§ Supplied material:
■ ■ ■

(** * cjson: a shallow embedding of [cjson.h] and the properties of its
      value model, containers, lexer, parser, path accessor and serializer.

    Conventions of the embedding.

    - A [char *] is a list of bytes ([ascii]).  The C string it points to
      is the prefix before the first NUL byte ([c_str]); a read AT the
      end of the list yields the terminator, a read beyond it leaves the
      object and is undefined.
    - [int] is a 32-bit two's complement integer, [long] and [size_t] used
      for arithmetic on values are 64 bits wide (x86-64, gcc); both are
      carried in [Z] with the wrap-around written out.  Lengths and
      indices of in-memory sequences are [nat].
    - [double] is IEEE 754 binary64, carried as [spec_float].
    - A C function whose execution can stop in [assert], or leave the
      behaviour defined by the C standard, returns an [outcome]. *)

From Stdlib Require Import Ascii String.
From Stdlib Require Import List ZArith Bool Lia Arith PeanoNat.
From Stdlib Require Import Permutation.
From Stdlib Require Import Floats.SpecFloat.
Import ListNotations.

Set Implicit Arguments.
Local Open Scope Z_scope.

(** ** Outcomes of a C call *)

Inductive outcome (A : Type) : Type :=
| Ret (a : A)        (* the call returns *)
| Aborted              (* an [assert] fails: the process is aborted *)
| Undefined          (* out-of-bounds or NULL access, division by zero,
                        read of a union member that was not stored,
                        signed overflow *)
| OutOfFuel.         (* artefact of the embedding: recursion budget spent *)

Arguments Ret {A} a.
Arguments Aborted {A}.
Arguments Undefined {A}.
Arguments OutOfFuel {A}.

Definition bind {A B : Type} (m : outcome A) (k : A -> outcome B) : outcome B :=
  match m with
  | Ret a => k a
  | Aborted => Aborted
  | Undefined => Undefined
  | OutOfFuel => OutOfFuel
  end.

Declare Scope outcome_scope.
Delimit Scope outcome_scope with outcome.
Notation "x <- m ;; k" := (bind m (fun x => k))
  (at level 61, m at next level, right associativity) : outcome_scope.
Notation "' pat <- m ;; k" := (bind m (fun x => match x with pat => k end))
  (at level 61, pat pattern, m at next level, right associativity) : outcome_scope.
Local Open Scope outcome_scope.

(** [assert(b)] *)
Definition assert (b : bool) : outcome unit := if b then Ret tt else Aborted.

(** ** Characters and C strings *)

Definition cstr := list ascii.

Definition NUL : ascii := ascii_of_nat 0.
Definition quote : ascii := ascii_of_nat 34.
Definition backslash : ascii := ascii_of_nat 92.

Definition code (c : ascii) : Z := Z.of_N (N_of_ascii c).

(** [char] is signed on the target: the value a byte promotes to. *)
Definition schar (c : ascii) : Z := if code c <? 128 then code c else code c - 256.

(** <ctype.h>, "C" locale *)
Definition isdigit (c : ascii) : bool := (48 <=? code c) && (code c <=? 57).
Definition isspace (c : ascii) : bool :=
  (code c =? 32) || ((9 <=? code c) && (code c <=? 13)).
Definition isalpha (c : ascii) : bool :=
  ((65 <=? code c) && (code c <=? 90)) || ((97 <=? code c) && (code c <=? 122)).

(** The string a [char *] denotes: the bytes before the first NUL. *)
Fixpoint c_str (s : list ascii) : cstr :=
  match s with
  | [] => []
  | c :: s' => if Ascii.eqb c NUL then [] else c :: c_str s'
  end.

(** [s[i]] for a [char *] whose terminator sits right after [s]. *)
Definition char_at (s : list ascii) (i : nat) : outcome ascii :=
  match nth_error s i with
  | Some c => Ret c
  | None => if Nat.eqb i (length s) then Ret NUL else Undefined
  end.

(** First byte of the rest of a buffer; the terminator when it is empty. *)
Definition head_char (s : list ascii) : ascii :=
  match s with
  | [] => NUL
  | c :: _ => c
  end.

(** [strcmp(a, b) == 0] *)
Definition str_eqb (a b : list ascii) : bool :=
  if list_eq_dec ascii_dec (c_str a) (c_str b) then true else false.

Definition strdup (s : list ascii) : cstr := c_str s.
Definition strndup (s : list ascii) (n : nat) : cstr := c_str (firstn n s).

(** [strncmp(input, lit, n) == 0] for a literal [lit] of [n] non-NUL bytes *)
Definition starts_with (lit input : list ascii) : bool :=
  if list_eq_dec ascii_dec (firstn (length lit) input) lit then true else false.

(** Writing inputs: an apostrophe in the literal stands for a double quote. *)
Definition txt (s : string) : list ascii :=
  map (fun c => if Ascii.eqb c "'"%char then quote else c) (list_ascii_of_string s).

(** ** Machine integers *)

Definition INT_MIN : Z := - 2 ^ 31.
Definition INT_MAX : Z := 2 ^ 31 - 1.
Definition LONG_MIN : Z := - 2 ^ 63.
Definition LONG_MAX : Z := 2 ^ 63 - 1.
Definition ULONG_MAX : Z := 2 ^ 64 - 1.

(** conversion to [size_t] / [unsigned long] *)
Definition wrap64 (z : Z) : Z := z mod 2 ^ 64.
(** conversion to [int] (gcc: reduction modulo 2^32) *)
Definition wrap_int (z : Z) : Z := (z + 2 ^ 31) mod 2 ^ 32 - 2 ^ 31.

Definition digit_val (c : ascii) : Z := code c - 48.

(** Length of the leading run of decimal digits, and its value on top of
    the digits read before ([acc]). *)
Fixpoint digit_run (s : list ascii) : nat :=
  match s with
  | c :: s' => if isdigit c then S (digit_run s') else O
  | [] => O
  end.

Fixpoint digits_value (s : list ascii) (acc : Z) : Z :=
  match s with
  | c :: s' => if isdigit c then digits_value s' (acc * 10 + digit_val c) else acc
  | [] => acc
  end.

Fixpoint skip_space (s : list ascii) : list ascii :=
  match s with
  | c :: s' => if isspace c then skip_space s' else s
  | [] => []
  end.

(** [strtol(s, NULL, 10)]: white space, an optional sign, digits; the
    result saturates at the bounds of [long]; 0 when there is no digit. *)
Definition strtol (s : list ascii) : Z :=
  let s1 := skip_space s in
  let '(neg, s2) :=
    match s1 with
    | c :: r => if Ascii.eqb c "-" then (true, r)
                else if Ascii.eqb c "+" then (false, r) else (false, s1)
    | [] => (false, s1)
    end in
  let v := digits_value s2 0 in
  let v := if neg then - v else v in
  Z.max LONG_MIN (Z.min LONG_MAX v).

(** [strtoul(s, &endptr, 10)]: the value and the offset of [endptr] in [s].
    Without a digit nothing is converted and [endptr] is [s]; a leading
    [-] negates in [unsigned long]; overflow yields [ULONG_MAX]. *)
Definition strtoul (s : list ascii) : Z * nat :=
  let s1 := skip_space s in
  let ws := (length s - length s1)%nat in
  let '(neg, sg, s2) :=
    match s1 with
    | c :: r => if Ascii.eqb c "-" then (true, 1%nat, r)
                else if Ascii.eqb c "+" then (false, 1%nat, r) else (false, 0%nat, s1)
    | [] => (false, 0%nat, s1)
    end in
  let v := digits_value s2 0 in
  let n := digit_run s2 in
  match n with
  | O => (0, 0%nat)
  | _ => (if ULONG_MAX <? v then ULONG_MAX else if neg then wrap64 (- v) else v,
          (ws + sg + n)%nat)
  end.
(** C8: a reference that the escape context marks as substitutable is
    not always replaced.  Inline escaping of [\%{{x}}] gives the text
    [%{{x}}] with a partial escape whose recorded position [(1, 6)] is
    the reference [{{x}}]; resolving this text in this context, with [x]
    mapped to [v], returns [%{{x}}] and not [%v].  In a partial context
    a match is replaced only when its start lies in a recorded range: in
    [\%{{a}}\%{{b}}{{x}} {{x}}] the first [{{x}}] starts inside the range
    recorded for [{{b}}] and becomes [v], the second stays.  What holds:
    resolution never raises, and without escape information, or with the
    escape type [NONE], every match of the scan pattern is replaced by
    the value of its trimmed name, the mapped value when it is neither
    null nor empty and [UNKNOWN] otherwise. *)
Theorem substitutable_reference_not_replaced :
  (escape_type (process_inline_escapes (py "\%{{x}}")) = PARTIAL /\
   variable_positions (process_inline_escapes (py "\%{{x}}")) = [(1, 6)] /\
   slice (processed_text (process_inline_escapes (py "\%{{x}}"))) 1 6 =
     reference (py "x") /\
   resolve_variables (processed_text (process_inline_escapes (py "\%{{x}}")))
     (Some x_is_v) (Some (process_inline_escapes (py "\%{{x}}"))) =
     Ok (py "%{{x}}")) /\
  resolve_variables
    (processed_text (process_inline_escapes (py "\%{{a}}\%{{b}}{{x}} {{x}}")))
    (Some x_is_v)
    (Some (process_inline_escapes (py "\%{{a}}\%{{b}}{{x}} {{x}}"))) =
    Ok (py "%{{a}}%{{b}}v {{x}}") /\
  resolve_variables (py "{{x}} and {{y}}") (Some x_is_v) None =
    Ok (py "v and UNKNOWN") /\
  (forall (text : str) (variables : option vardict),
     resolve_variables text variables None =
       Ok (rebuild text 0
             (map (substitution text (default ∅ variables))
                (finditer pattern_ text)))) /\
  (forall (text : str) (variables : option vardict)
          (original processed : str) (positions : list (nat * nat)),
     resolve_variables text variables
       (Some (mkEscapeInfo NONE original processed positions)) =
       Ok (rebuild text 0
             (map (substitution text (default ∅ variables))
                (finditer pattern_ text)))) /\
  (forall (text : str) (variables : option vardict)
          (escape_info : option EscapeInfo),
     exists result, resolve_variables text variables escape_info = Ok result).
Proof.
  assert (Hall : forall (f : rmatch -> bool) (l : list rmatch),
            (forall m, f m = true) -> List.filter f l = l).
  { intros f l Hf. induction l as [|m l IH]; cbn [List.filter];
      [reflexivity|]. rewrite Hf, IH. reflexivity. }
  split; [repeat split; vm_compute; reflexivity|].
  split; [vm_compute; reflexivity|].
  split; [vm_compute; reflexivity|].
  split; [|split].
  - intros text variables. rewrite resolve_variables_rebuild.
    rewrite Hall by reflexivity. reflexivity.
  - intros text variables original processed positions.
    rewrite resolve_variables_rebuild.
    rewrite Hall by reflexivity. reflexivity.
  - intros text variables escape_info. eexists.
    apply resolve_variables_rebuild.
Qed.
End TextCleaner.
(* ===================================================================== *)
(** * Properties of the number model                                      *)
(* ===================================================================== *)

Lemma py_min_cases (a b : Q) :
((a <= b)%Q /\ py_min a b = a) \/ ((b < a)%Q /\ py_min a b = b).
Proof.
unfold py_min. destruct (Qle_bool a b) eqn:E.
- left. split; [now apply Qle_bool_iff | reflexivity].
- right. split; [| reflexivity].
  apply Qnot_le_lt. intro H. apply Qle_bool_iff in H. congruence.
Qed.

(** Rounding stays between any two integers that enclose the number. *)
Lemma round_half_even_bounds (q : Q) (a b : Z) :
(inject_Z a <= q)%Q -> (q <= inject_Z b)%Q ->
(a <= round_half_even q <= b)%Z.
Proof.
destruct q as [n d]. unfold Qle, round_half_even. cbn [Qnum Qden inject_Z].
intros Ha Hb.
pose proof (Z.div_mod n (Zpos d) ltac:(lia)) as Hdm.
pose proof (Z.mod_pos_bound n (Zpos d) ltac:(lia)) as Hr.
set (f := (n / Zpos d)%Z) in *. set (r := (n mod Zpos d)%Z) in *.
assert (Hf : (a <= f)%Z) by nia.
assert (Hf' : (f <= b)%Z) by nia.
assert (Hup : (0 < r -> f + 1 <= b)%Z) by nia.
destruct (2 * r <? Zpos d)%Z eqn:E1; [lia |].
apply Z.ltb_ge in E1.
destruct (Zpos d <? 2 * r)%Z; [lia |].
destruct (Z.even f); lia.
Qed.

(** An integer is its own rounding. *)
Lemma round_half_even_integer (q : Q) (z : Z) :
(q == inject_Z z)%Q -> round_half_even q = z.
Proof.
destruct q as [n d]. unfold Qeq, round_half_even. cbn [Qnum Qden inject_Z].
intros H. assert (Hn : n = (z * Zpos d)%Z) by lia. subst n.
rewrite Z.div_mul, Z.mod_mul by lia.
reflexivity.
Qed.

(** [round(x, 2)] leaves a number with at most two decimals unchanged. *)
Lemma round2_exact (x : Q) (z : Z) :
(x * 100 == inject_Z z)%Q -> (round2 x == x)%Q.
Proof.
intros H. unfold round2. rewrite (round_half_even_integer _ _ H).
destruct x as [n d]. revert H. unfold Qeq. cbn. lia.
Qed.

Lemma round2_tenths (z : Z) : (round2 (z # 10) == z # 10)%Q.
Proof. apply round2_exact with (z := (z * 10)%Z). unfold Qeq. cbn. lia. Qed.

Lemma round2_of_tenths (x : Q) (z : Z) :
  (x == z # 10)%Q -> (round2 x == z # 10)%Q.
Proof.
  intros H. rewrite <- H. apply round2_exact with (z := (z * 10)%Z).
  rewrite H. unfold Qeq. cbn. lia.
Qed.

Ltac case_py_min a b :=
  destruct (py_min_cases a b) as [[? ->] | [? ->]].

Ltac case_outer_py_min :=
  match goal with |- context [py_min ?a ?b] => case_py_min a b end.

Ltac q2z :=
  unfold Qeq, Qle, Qlt, Qmult, Qdiv, Qinv, of_nat, inject_Z in *;
  cbn [Qnum Qden] in *; lia.

(* ===================================================================== *)
(** * Properties of the churn detector                                    *)
(* ===================================================================== *)

Module ChurnFacts.
Import ChurnDetector.

(** The score in tenths, as a function of the three counts and the
    rating: the weighted sum, capped, scaled by the rating factor,
    capped again. *)
Definition factor (rating : Z) : Z :=
  if (rating <=? 2)%Z then 15 else if (rating =? 3)%Z then 12 else 10.

Definition tenths (sg : signals) (rating : Z) : Z :=
  Z.min (factor rating
         * Z.min (Z.of_nat (alta_gravidade sg * 30 + media_gravidade sg * 15
                            + baixa_gravidade sg * 5)) 100) 1000.

Lemma churn_unrounded (n : nat) (rating : Z) :
  (py_min (if (rating <=? 2)%Z then py_min (of_nat n) 100 * 1.5
           else if (rating =? 3)%Z then py_min (of_nat n) 100 * 1.2
           else py_min (of_nat n) 100) 100
   == Z.min (factor rating * Z.min (Z.of_nat n) 100) 1000 # 10)%Q.
Proof.
  unfold factor. case_py_min (of_nat n) 100%Q;
    (destruct (rating <=? 2)%Z; [| destruct (rating =? 3)%Z]);
    case_outer_py_min; q2z.
Qed.

Section Facts.
Variable U : unicode.

(** On a non-empty string the detector runs its scoring path. *)
Lemma detect_on_text (text : pyobj) (rating : Z) (sentiment : string) :
  truthy text = true -> isinstance_str text = true ->
  detect_churn_risk U text rating sentiment =
  let text_lower := str_lower U (as_str text) in
  let alta_count := count_in (getitem CHURN_SIGNALS "alta") text_lower in
  let media_count := count_in (getitem CHURN_SIGNALS "media") text_lower in
  let baixa_count := count_in (getitem CHURN_SIGNALS "baixa") text_lower in
  let churn_score :=
    py_min
      (let churn_score :=
         py_min
           (of_nat (alta_count * 30 + media_count * 15 + baixa_count * 5))
           100 in
       if (rating <=? 2)%Z then (churn_score * 1.5)%Q
       else if (rating =? 3)%Z then (churn_score * 1.2)%Q
       else churn_score) 100 in
  let risk_level := _classify_risk churn_score rating sentiment in
  {| churn_score := round2 churn_score;
     risk_level := risk_level;
     problem_aspects := _detect_problem_aspects text_lower;
     main_reasons :=
       _extract_main_reasons text_lower alta_count media_count baixa_count;
     signals_detected :=
       {| alta_gravidade := alta_count;
          media_gravidade := media_count;
          baixa_gravidade := baixa_count |};
     is_critical := String.eqb risk_level "alto_risco" |}.
Proof.
  intros Ht Hs. unfold detect_churn_risk. rewrite Ht, Hs. reflexivity.
Qed.

(** Anything else gets the default record. *)
Lemma detect_on_other (text : pyobj) (rating : Z) (sentiment : string) :
  truthy text && isinstance_str text = false ->
  detect_churn_risk U text rating sentiment = _no_risk_result.
Proof.
  intros H. unfold detect_churn_risk.
  destruct (truthy text), (isinstance_str text);
    try discriminate; reflexivity.
Qed.

Lemma tenths_no_risk (rating : Z) :
  tenths (signals_detected _no_risk_result) rating = 0%Z.
Proof.
  unfold tenths, factor. cbn.
  destruct (rating <=? 2)%Z; [| destruct (rating =? 3)%Z]; reflexivity.
Qed.

(** The returned score is the score in tenths, on every path. *)
Lemma churn_score_tenths (text : pyobj) (rating : Z) (sentiment : string) :
  let r := detect_churn_risk U text rating sentiment in
  (churn_score r == tenths (signals_detected r) rating # 10)%Q.
Proof.
  cbv zeta.
  destruct (truthy text && isinstance_str text) eqn:E.
  - apply andb_prop in E as [Ht Hs].
    rewrite (detect_on_text _ _ _ Ht Hs). cbv zeta.
    cbn [churn_score signals_detected alta_gravidade media_gravidade
         baixa_gravidade]. unfold tenths.
    cbn [alta_gravidade media_gravidade baixa_gravidade].
    apply round2_of_tenths, churn_unrounded.
  - rewrite (detect_on_other _ _ _ E), tenths_no_risk. reflexivity.
Qed.

Lemma churn_tenths_range (sg : signals) (rating : Z) :
  (0 <= tenths sg rating <= 1000)%Z.
Proof.
  unfold tenths, factor.
  destruct (rating <=? 2)%Z; [| destruct (rating =? 3)%Z]; lia.
Qed.

Lemma churn_score_range (text : pyobj) (rating : Z) (sentiment : string) :
  (0 <= churn_score (detect_churn_risk U text rating sentiment) <= 100)%Q.
Proof.
  pose proof (churn_score_tenths text rating sentiment) as H.
  cbv zeta in H. rewrite H.
  pose proof (churn_tenths_range
                (signals_detected
                   (detect_churn_risk U text rating sentiment)) rating).
  split; q2z.
Qed.

End Facts.
End ChurnFacts.

(* ===================================================================== *)
(** * Properties of the opportunity finder                                *)
(* ===================================================================== *)

Module OpportunityFacts.
Import OpportunityFinder.

Definition factor (rating : Z) : Z :=
  if (rating =? 5)%Z then 13 else if (rating =? 4)%Z then 11 else 10.

Definition tenths (sg : signals) (rating : Z) : Z :=
  Z.min (factor rating
         * Z.of_nat (upsell sg * 20 + cross_sell sg * 15 + loyalty sg * 25
                     + brand_advocate sg * 30
                     + exceptional_satisfaction sg * 10)) 1000.

(** The level classification as the specification words it: an ordered
    list of rules, the first whose condition holds gives the level. *)
Definition rule : Type := (Q -> Z -> string -> bool) * string.

Definition documented_rules : list rule :=
  [ (fun score rating sentiment =>
       String.eqb sentiment "negativo" || (rating <? 4)%Z,
     "sem_oportunidade"%string);
    (fun score rating sentiment =>
       Qle_bool 50 score || ((rating =? 5)%Z && Qle_bool 30 score),
     "alta_oportunidade"%string);
    (fun score rating sentiment =>
       Qle_bool 25 score || ((rating =? 5)%Z && Qle_bool 15 score),
     "media_oportunidade"%string);
    (fun score rating sentiment => negb (Qle_bool score 0),
     "baixa_oportunidade"%string) ].

Fixpoint first_match (rules : list rule) (otherwise : string)
         (score : Q) (rating : Z) (sentiment : string) : string :=
  match rules with
  | [] => otherwise
  | (condition, level) :: rest =>
      if condition score rating sentiment then level
      else first_match rest otherwise score rating sentiment
  end.

Definition documented_level : Q -> Z -> string -> string :=
  first_match documented_rules "sem_oportunidade".

Lemma opportunity_unrounded (n : nat) (rating : Z) :
  (py_min (if (rating =? 5)%Z then of_nat n * 1.3
           else if (rating =? 4)%Z then of_nat n * 1.1
           else of_nat n) 100
   == Z.min (factor rating * Z.of_nat n) 1000 # 10)%Q.
Proof.
  unfold factor.
  destruct (rating =? 5)%Z; [| destruct (rating =? 4)%Z];
    case_outer_py_min; q2z.
Qed.

Lemma classify_is_documented (score : Q) (rating : Z) (sentiment : string) :
  _classify_opportunity score rating sentiment
  = documented_level score rating sentiment.
Proof. reflexivity. Qed.

Lemma documented_level_compat (x y : Q) (rating : Z) (sentiment : string) :
  (x == y)%Q ->
  documented_level x rating sentiment = documented_level y rating sentiment.
Proof.
  intros H. unfold documented_level, documented_rules, first_match.
  rewrite !(Qleb_comp _ _ (Qeq_refl _) x y H).
  rewrite (Qleb_comp x y H _ _ (Qeq_refl 0%Q)).
  reflexivity.
Qed.

Section Facts.
Variable U : unicode.

Lemma find_on_text (text : pyobj) (rating : Z) (sentiment : string) :
  truthy text = true -> isinstance_str text = true ->
  find_opportunities U text rating sentiment =
  let text_lower := str_lower U (as_str text) in
  let upsell_count := count_in UPSELL_SIGNALS text_lower in
  let cross_sell_count := count_in CROSS_SELL_SIGNALS text_lower in
  let loyalty_count := count_in LOYALTY_SIGNALS text_lower in
  let advocate_count := count_in BRAND_ADVOCATE_SIGNALS text_lower in
  let exceptional_count := count_in EXCEPTIONAL_SATISFACTION text_lower in
  let opportunity_score :=
    py_min
      (let opportunity_score :=
         of_nat (upsell_count * 20 + cross_sell_count * 15
                 + loyalty_count * 25 + advocate_count * 30
                 + exceptional_count * 10) in
       if (rating =? 5)%Z then (opportunity_score * 1.3)%Q
       else if (rating =? 4)%Z then (opportunity_score * 1.1)%Q
       else opportunity_score) 100 in
  let opportunity_level :=
    _classify_opportunity opportunity_score rating sentiment in
  {| opportunity_score := round2 opportunity_score;
     opportunity_level := opportunity_level;
     opportunity_types :=
       _identify_opportunity_types upsell_count cross_sell_count
         loyalty_count advocate_count exceptional_count;
     customer_profile :=
       _profile_customer loyalty_count advocate_count exceptional_count;
     signals_detected :=
       {| upsell := upsell_count;
          cross_sell := cross_sell_count;
          loyalty := loyalty_count;
          brand_advocate := advocate_count;
          exceptional_satisfaction := exceptional_count |};
     is_high_value := String.eqb opportunity_level "alta_oportunidade" |}.
Proof.
  intros Ht Hs. unfold find_opportunities. rewrite Ht, Hs. reflexivity.
Qed.

Lemma find_on_other (text : pyobj) (rating : Z) (sentiment : string) :
  truthy text && isinstance_str text = false ->
  find_opportunities U text rating sentiment = _no_opportunity_result.
Proof.
  intros H. unfold find_opportunities.
  destruct (truthy text), (isinstance_str text);
    try discriminate; reflexivity.
Qed.

Lemma tenths_no_opportunity (rating : Z) :
  tenths (signals_detected _no_opportunity_result) rating = 0%Z.
Proof.
  unfold tenths, factor. cbn.
  destruct (rating =? 5)%Z; [| destruct (rating =? 4)%Z]; reflexivity.
Qed.

Lemma opportunity_score_tenths
      (text : pyobj) (rating : Z) (sentiment : string) :
  let r := find_opportunities U text rating sentiment in
  (opportunity_score r == tenths (signals_detected r) rating # 10)%Q.
Proof.
  cbv zeta.
  destruct (truthy text && isinstance_str text) eqn:E.
  - apply andb_prop in E as [Ht Hs].
    rewrite (find_on_text _ _ _ Ht Hs). cbv zeta.
    cbn [opportunity_score signals_detected]. unfold tenths.
    cbn [upsell cross_sell loyalty brand_advocate exceptional_satisfaction].
    apply round2_of_tenths, opportunity_unrounded.
  - rewrite (find_on_other _ _ _ E), tenths_no_opportunity. reflexivity.
Qed.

■ ■ ■

§ Task directions:
Reproduce only the lines above spanning from the line containing "From Stdlib Require Import Ascii String." through the line containing "Definition assert (b", word for word.

§ Result of the task:
From Stdlib Require Import Ascii String.
From Stdlib Require Import List ZArith Bool Lia Arith PeanoNat.
From Stdlib Require Import Permutation.
From Stdlib Require Import Floats.SpecFloat.
Import ListNotations.

Set Implicit Arguments.
Local Open Scope Z_scope.

(** ** Outcomes of a C call *)

Inductive outcome (A : Type) : Type :=
| Ret (a : A)        (* the call returns *)
| Aborted              (* an [assert] fails: the process is aborted *)
| Undefined          (* out-of-bounds or NULL access, division by zero,
                        read of a union member that was not stored,
                        signed overflow *)
| OutOfFuel.         (* artefact of the embedding: recursion budget spent *)

Arguments Ret {A} a.
Arguments Aborted {A}.
Arguments Undefined {A}.
Arguments OutOfFuel {A}.

Definition bind {A B : Type} (m : outcome A) (k : A -> outcome B) : outcome B :=
  match m with
  | Ret a => k a
  | Aborted => Aborted
  | Undefined => Undefined
  | OutOfFuel => OutOfFuel
  end.

Declare Scope outcome_scope.
Delimit Scope outcome_scope with outcome.
Notation "x <- m ;; k" := (bind m (fun x => k))
  (at level 61, m at next level, right associativity) : outcome_scope.
Notation "' pat <- m ;; k" := (bind m (fun x => match x with pat => k end))
  (at level 61, pat pattern, m at next level, right associativity) : outcome_scope.
Local Open Scope outcome_scope.

(** [assert(b)] *)
Definition assert (b : bool) : outcome unit := if b then Ret tt else Aborted.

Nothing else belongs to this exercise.